Bern, 1948: Kommissar Bärlach liegt todkrank im Krankenhaus, er hat vielleicht noch ein Jahr zu leben. In der Zeitschrift „Life“ stößt er auf das Bild des berüchtigten Arztes Nehle, der im Konzentrationslager Stutthof Gefangene ohne Narkose operiert hat. Bärlachs behandelnder Arzt und Freund Dr. Hungertobel erschrickt, als er das Bild sieht, denn er glaubt, den Arzt zu kennen. Er ist jetzt der Leiter einer erlesenen Privatklinik in Zürich. Obwohl er sehr krank ist und eigentlich auch schon pensioniert, beginnt Bärlach zu ermitteln. Denn er will die „Unmenschlichkeit in jeder Form“ bekämpfen.

Dürrenmatts „Der Verdacht“ mutet auf den ersten Blick an wie ein Kriminalroman, ist aber weitaus mehr – nämlich eine philosophische Betrachtung über Moral, Glaube, Freiheit und Überzeugung. Vor allem geht es um die Frage: Wer hindert den Menschen daran böses zu tun, wenn er an nichts glaubt? Zwischendurch setzt sich Bärlach auch sehr selbstkritisch mit der Rolle der Schweiz während des dritten Reichs auseinander. Die Krimihandlung bildet lediglich den Rahmen. Es soll aber auch gar nicht darum gehen, herauszufinden wer der Täter ist.

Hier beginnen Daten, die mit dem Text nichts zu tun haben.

(* ===== verification/OperatorReader.v ===== *)
(** Decoding operators: [visit_operator] and the decoders of the prefixed
    opcodes, [crates/wasmparser/src/binary_reader.rs] and
    [crates/wasmparser/src/binary_reader/simd.rs].

    A [VisitOperator] receives exactly one call, whose arguments are the fields
    of an operator; a visitor is a function of the operator.  [simd_visitor]
    tells whether the visitor has a [VisitSimdOperator]. *)

From Stdlib Require Import ZArith Lia String.
From stdpp Require Import prelude.
From S2P Require Import Prelude BinaryReader Types Operands Operators.

Local Open Scope Z_scope.

Section visit.
Context {A : Type} (simd_visitor : bool) (visit : Op.Operator -> A).

Definition visit_0xfb_operator (pos : Z) : Reader A :=
  code ← read_var_u32;
  match code with
  | 0x0 => type_index ← read_var_u32; mret (visit (Op.StructNew type_index))
  | 0x01 => type_index ← read_var_u32; mret (visit (Op.StructNewDefault type_index))
  | 0x02 =>
    type_index ← read_var_u32; field_index ← read_var_u32;
    mret (visit (Op.StructGet type_index field_index))
  | 0x03 =>
    type_index ← read_var_u32; field_index ← read_var_u32;
    mret (visit (Op.StructGetS type_index field_index))
  | 0x04 =>
    type_index ← read_var_u32; field_index ← read_var_u32;
    mret (visit (Op.StructGetU type_index field_index))
  | 0x05 =>
    type_index ← read_var_u32; field_index ← read_var_u32;
    mret (visit (Op.StructSet type_index field_index))
  | 0x06 => type_index ← read_var_u32; mret (visit (Op.ArrayNew type_index))
  | 0x07 => type_index ← read_var_u32; mret (visit (Op.ArrayNewDefault type_index))
  | 0x08 =>
    type_index ← read_var_u32; n ← read_var_u32;
    mret (visit (Op.ArrayNewFixed type_index n))
  | 0x09 =>
    type_index ← read_var_u32; data_index ← read_var_u32;
    mret (visit (Op.ArrayNewData type_index data_index))
  | 0x0a =>
    type_index ← read_var_u32; elem_index ← read_var_u32;
    mret (visit (Op.ArrayNewElem type_index elem_index))
  | 0x0b => type_index ← read_var_u32; mret (visit (Op.ArrayGet type_index))
  | 0x0c => type_index ← read_var_u32; mret (visit (Op.ArrayGetS type_index))
  | 0x0d => type_index ← read_var_u32; mret (visit (Op.ArrayGetU type_index))
  | 0x0e => type_index ← read_var_u32; mret (visit (Op.ArraySet type_index))
  | 0x0f => mret (visit Op.ArrayLen)
  | 0x10 => type_index ← read_var_u32; mret (visit (Op.ArrayFill type_index))
  | 0x11 =>
    type_index_dst ← read_var_u32; type_index_src ← read_var_u32;
    mret (visit (Op.ArrayCopy type_index_dst type_index_src))
  | 0x12 =>
    type_index ← read_var_u32; data_index ← read_var_u32;
    mret (visit (Op.ArrayInitData type_index data_index))
  | 0x13 =>
    type_index ← read_var_u32; elem_index ← read_var_u32;
    mret (visit (Op.ArrayInitElem type_index elem_index))
  | 0x14 => hty ← from_reader_heap_type; mret (visit (Op.RefTestNonNull hty))
  | 0x15 => hty ← from_reader_heap_type; mret (visit (Op.RefTestNullable hty))
  | 0x16 => hty ← from_reader_heap_type; mret (visit (Op.RefCastNonNull hty))
  | 0x17 => hty ← from_reader_heap_type; mret (visit (Op.RefCastNullable hty))
  | 0x18 =>
    '(relative_depth, from_ref_type, to_ref_type) ← read_br_on_cast;
    mret (visit (Op.BrOnCast relative_depth from_ref_type to_ref_type))
  | 0x19 =>
    '(relative_depth, from_ref_type, to_ref_type) ← read_br_on_cast;
    mret (visit (Op.BrOnCastFail relative_depth from_ref_type to_ref_type))
  | 0x1a => mret (visit Op.AnyConvertExtern)
  | 0x1b => mret (visit Op.ExternConvertAny)
  | 0x1c => mret (visit Op.RefI31)
  | 0x1d => mret (visit Op.I31GetS)
  | 0x1e => mret (visit Op.I31GetU)
  | _ => fail (err_new (mkMsg "unknown 0xfb subopcode: 0x{code:x}" [code]) pos)
  end.

Definition visit_0xfc_operator (pos : Z) : Reader A :=
  code ← read_var_u32;
  match code with
  | 0x00 => mret (visit Op.I32TruncSatF32S)
  | 0x01 => mret (visit Op.I32TruncSatF32U)
  | 0x02 => mret (visit Op.I32TruncSatF64S)
  | 0x03 => mret (visit Op.I32TruncSatF64U)
  | 0x04 => mret (visit Op.I64TruncSatF32S)
  | 0x05 => mret (visit Op.I64TruncSatF32U)
  | 0x06 => mret (visit Op.I64TruncSatF64S)
  | 0x07 => mret (visit Op.I64TruncSatF64U)
  | 0x08 =>
    segment ← read_var_u32; mem ← read_var_u32;
    mret (visit (Op.MemoryInit segment mem))
  | 0x09 => segment ← read_var_u32; mret (visit (Op.DataDrop segment))
  | 0x0a => dst ← read_var_u32; src ← read_var_u32; mret (visit (Op.MemoryCopy dst src))
  | 0x0b => mem ← read_var_u32; mret (visit (Op.MemoryFill mem))
  | 0x0c =>
    segment ← read_var_u32; table ← read_var_u32;
    mret (visit (Op.TableInit segment table))
  | 0x0d => segment ← read_var_u32; mret (visit (Op.ElemDrop segment))
  | 0x0e =>
    dst_table ← read_var_u32; src_table ← read_var_u32;
    mret (visit (Op.TableCopy dst_table src_table))
  | 0x0f => table ← read_var_u32; mret (visit (Op.TableGrow table))
  | 0x10 => table ← read_var_u32; mret (visit (Op.TableSize table))
  | 0x11 => table ← read_var_u32; mret (visit (Op.TableFill table))
  | 0x12 => mem ← read_var_u32; mret (visit (Op.MemoryDiscard mem))
  | 0x13 => mret (visit Op.I64Add128)
  | 0x14 => mret (visit Op.I64Sub128)
  | 0x15 => mret (visit Op.I64MulWideS)
  | 0x16 => mret (visit Op.I64MulWideU)
  | _ => fail (err_new (mkMsg "unknown 0xfc subopcode: 0x{code:x}" [code]) pos)
  end.
Definition instruction_threads (arg : Op.threads_op) : outcome Instr.Instruction :=
  match arg with
  | Op.MemoryAtomicNotify memarg => build (Instr.MemoryAtomicNotify (mem_arg memarg))
  | Op.MemoryAtomicWait32 memarg => build (Instr.MemoryAtomicWait32 (mem_arg memarg))
  | Op.MemoryAtomicWait64 memarg => build (Instr.MemoryAtomicWait64 (mem_arg memarg))
  | Op.AtomicFence => build Instr.AtomicFence
  | Op.I32AtomicLoad memarg => build (Instr.I32AtomicLoad (mem_arg memarg))
  | Op.I64AtomicLoad memarg => build (Instr.I64AtomicLoad (mem_arg memarg))
  | Op.I32AtomicLoad8U memarg => build (Instr.I32AtomicLoad8U (mem_arg memarg))
  | Op.I32AtomicLoad16U memarg => build (Instr.I32AtomicLoad16U (mem_arg memarg))
  | Op.I64AtomicLoad8U memarg => build (Instr.I64AtomicLoad8U (mem_arg memarg))
  | Op.I64AtomicLoad16U memarg => build (Instr.I64AtomicLoad16U (mem_arg memarg))
  | Op.I64AtomicLoad32U memarg => build (Instr.I64AtomicLoad32U (mem_arg memarg))
  | Op.I32AtomicStore memarg => build (Instr.I32AtomicStore (mem_arg memarg))
  | Op.I64AtomicStore memarg => build (Instr.I64AtomicStore (mem_arg memarg))
  | Op.I32AtomicStore8 memarg => build (Instr.I32AtomicStore8 (mem_arg memarg))
  | Op.I32AtomicStore16 memarg => build (Instr.I32AtomicStore16 (mem_arg memarg))
  | Op.I64AtomicStore8 memarg => build (Instr.I64AtomicStore8 (mem_arg memarg))
  | Op.I64AtomicStore16 memarg => build (Instr.I64AtomicStore16 (mem_arg memarg))
  | Op.I64AtomicStore32 memarg => build (Instr.I64AtomicStore32 (mem_arg memarg))
  | Op.I32AtomicRmwAdd memarg => build (Instr.I32AtomicRmwAdd (mem_arg memarg))
  | Op.I64AtomicRmwAdd memarg => build (Instr.I64AtomicRmwAdd (mem_arg memarg))
  | Op.I32AtomicRmw8AddU memarg => build (Instr.I32AtomicRmw8AddU (mem_arg memarg))
  | Op.I32AtomicRmw16AddU memarg => build (Instr.I32AtomicRmw16AddU (mem_arg memarg))
  | Op.I64AtomicRmw8AddU memarg => build (Instr.I64AtomicRmw8AddU (mem_arg memarg))
  | Op.I64AtomicRmw16AddU memarg => build (Instr.I64AtomicRmw16AddU (mem_arg memarg))
  | Op.I64AtomicRmw32AddU memarg => build (Instr.I64AtomicRmw32AddU (mem_arg memarg))
  | Op.I32AtomicRmwSub memarg => build (Instr.I32AtomicRmwSub (mem_arg memarg))
  | Op.I64AtomicRmwSub memarg => build (Instr.I64AtomicRmwSub (mem_arg memarg))
  | Op.I32AtomicRmw8SubU memarg => build (Instr.I32AtomicRmw8SubU (mem_arg memarg))
  | Op.I32AtomicRmw16SubU memarg => build (Instr.I32AtomicRmw16SubU (mem_arg memarg))
  | Op.I64AtomicRmw8SubU memarg => build (Instr.I64AtomicRmw8SubU (mem_arg memarg))
  | Op.I64AtomicRmw16SubU memarg => build (Instr.I64AtomicRmw16SubU (mem_arg memarg))
  | Op.I64AtomicRmw32SubU memarg => build (Instr.I64AtomicRmw32SubU (mem_arg memarg))
  | Op.I32AtomicRmwAnd memarg => build (Instr.I32AtomicRmwAnd (mem_arg memarg))
  | Op.I64AtomicRmwAnd memarg => build (Instr.I64AtomicRmwAnd (mem_arg memarg))
  | Op.I32AtomicRmw8AndU memarg => build (Instr.I32AtomicRmw8AndU (mem_arg memarg))
  | Op.I32AtomicRmw16AndU memarg => build (Instr.I32AtomicRmw16AndU (mem_arg memarg))
  | Op.I64AtomicRmw8AndU memarg => build (Instr.I64AtomicRmw8AndU (mem_arg memarg))
  | Op.I64AtomicRmw16AndU memarg => build (Instr.I64AtomicRmw16AndU (mem_arg memarg))
  | Op.I64AtomicRmw32AndU memarg => build (Instr.I64AtomicRmw32AndU (mem_arg memarg))
  | Op.I32AtomicRmwOr memarg => build (Instr.I32AtomicRmwOr (mem_arg memarg))
  | Op.I64AtomicRmwOr memarg => build (Instr.I64AtomicRmwOr (mem_arg memarg))
  | Op.I32AtomicRmw8OrU memarg => build (Instr.I32AtomicRmw8OrU (mem_arg memarg))
  | Op.I32AtomicRmw16OrU memarg => build (Instr.I32AtomicRmw16OrU (mem_arg memarg))
  | Op.I64AtomicRmw8OrU memarg => build (Instr.I64AtomicRmw8OrU (mem_arg memarg))
  | Op.I64AtomicRmw16OrU memarg => build (Instr.I64AtomicRmw16OrU (mem_arg memarg))
  | Op.I64AtomicRmw32OrU memarg => build (Instr.I64AtomicRmw32OrU (mem_arg memarg))
  | Op.I32AtomicRmwXor memarg => build (Instr.I32AtomicRmwXor (mem_arg memarg))
  | Op.I64AtomicRmwXor memarg => build (Instr.I64AtomicRmwXor (mem_arg memarg))
  | Op.I32AtomicRmw8XorU memarg => build (Instr.I32AtomicRmw8XorU (mem_arg memarg))
  | Op.I32AtomicRmw16XorU memarg => build (Instr.I32AtomicRmw16XorU (mem_arg memarg))
  | Op.I64AtomicRmw8XorU memarg => build (Instr.I64AtomicRmw8XorU (mem_arg memarg))
  | Op.I64AtomicRmw16XorU memarg => build (Instr.I64AtomicRmw16XorU (mem_arg memarg))
  | Op.I64AtomicRmw32XorU memarg => build (Instr.I64AtomicRmw32XorU (mem_arg memarg))
  | Op.I32AtomicRmwXchg memarg => build (Instr.I32AtomicRmwXchg (mem_arg memarg))
  | Op.I64AtomicRmwXchg memarg => build (Instr.I64AtomicRmwXchg (mem_arg memarg))
  | Op.I32AtomicRmw8XchgU memarg => build (Instr.I32AtomicRmw8XchgU (mem_arg memarg))
  | Op.I32AtomicRmw16XchgU memarg =>
    build (Instr.I32AtomicRmw16XchgU (mem_arg memarg))
  | Op.I64AtomicRmw8XchgU memarg => build (Instr.I64AtomicRmw8XchgU (mem_arg memarg))
  | Op.I64AtomicRmw16XchgU memarg =>
    build (Instr.I64AtomicRmw16XchgU (mem_arg memarg))
  | Op.I64AtomicRmw32XchgU memarg =>
    build (Instr.I64AtomicRmw32XchgU (mem_arg memarg))
  | Op.I32AtomicRmwCmpxchg memarg =>
    build (Instr.I32AtomicRmwCmpxchg (mem_arg memarg))
  | Op.I64AtomicRmwCmpxchg memarg =>
    build (Instr.I64AtomicRmwCmpxchg (mem_arg memarg))
  | Op.I32AtomicRmw8CmpxchgU memarg =>
    build (Instr.I32AtomicRmw8CmpxchgU (mem_arg memarg))
  | Op.I32AtomicRmw16CmpxchgU memarg =>
    build (Instr.I32AtomicRmw16CmpxchgU (mem_arg memarg))
  | Op.I64AtomicRmw8CmpxchgU memarg =>
    build (Instr.I64AtomicRmw8CmpxchgU (mem_arg memarg))
  | Op.I64AtomicRmw16CmpxchgU memarg =>
    build (Instr.I64AtomicRmw16CmpxchgU (mem_arg memarg))
  | Op.I64AtomicRmw32CmpxchgU memarg =>
    build (Instr.I64AtomicRmw32CmpxchgU (mem_arg memarg))
  end.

Dürrenmatts große Stärke sind seine Dialoge. Stellenweise sind diese wirklich meisterhaft – wie der Dialog zwischen Bärlach und dem verdächtigen Arzt im zweiten Teil des Romans. „Zeigen Sie mir Ihren Glauben“ fordert da der Arzt den Kommissar auf. Als Bärlach schweigt, setzt der Arzt nach: „Man liebt es heute zu schweigen, wenn man gefragt wird, wie ein Mädchen, dem man eine peinliche Frage stellt. Man weiß ja auch nicht recht, woran man eigentlich glaubt.“ Wie soll man bei so viel Sprachlosigkeit, dem Bösen in der Welt etwas entgegensetzen können? „Der Verdacht“ ist nicht Dürrenmatts bester Roman, aber trotzdem sehr zu empfehlen. Tiefgründig, philosophisch und exzellent geschrieben.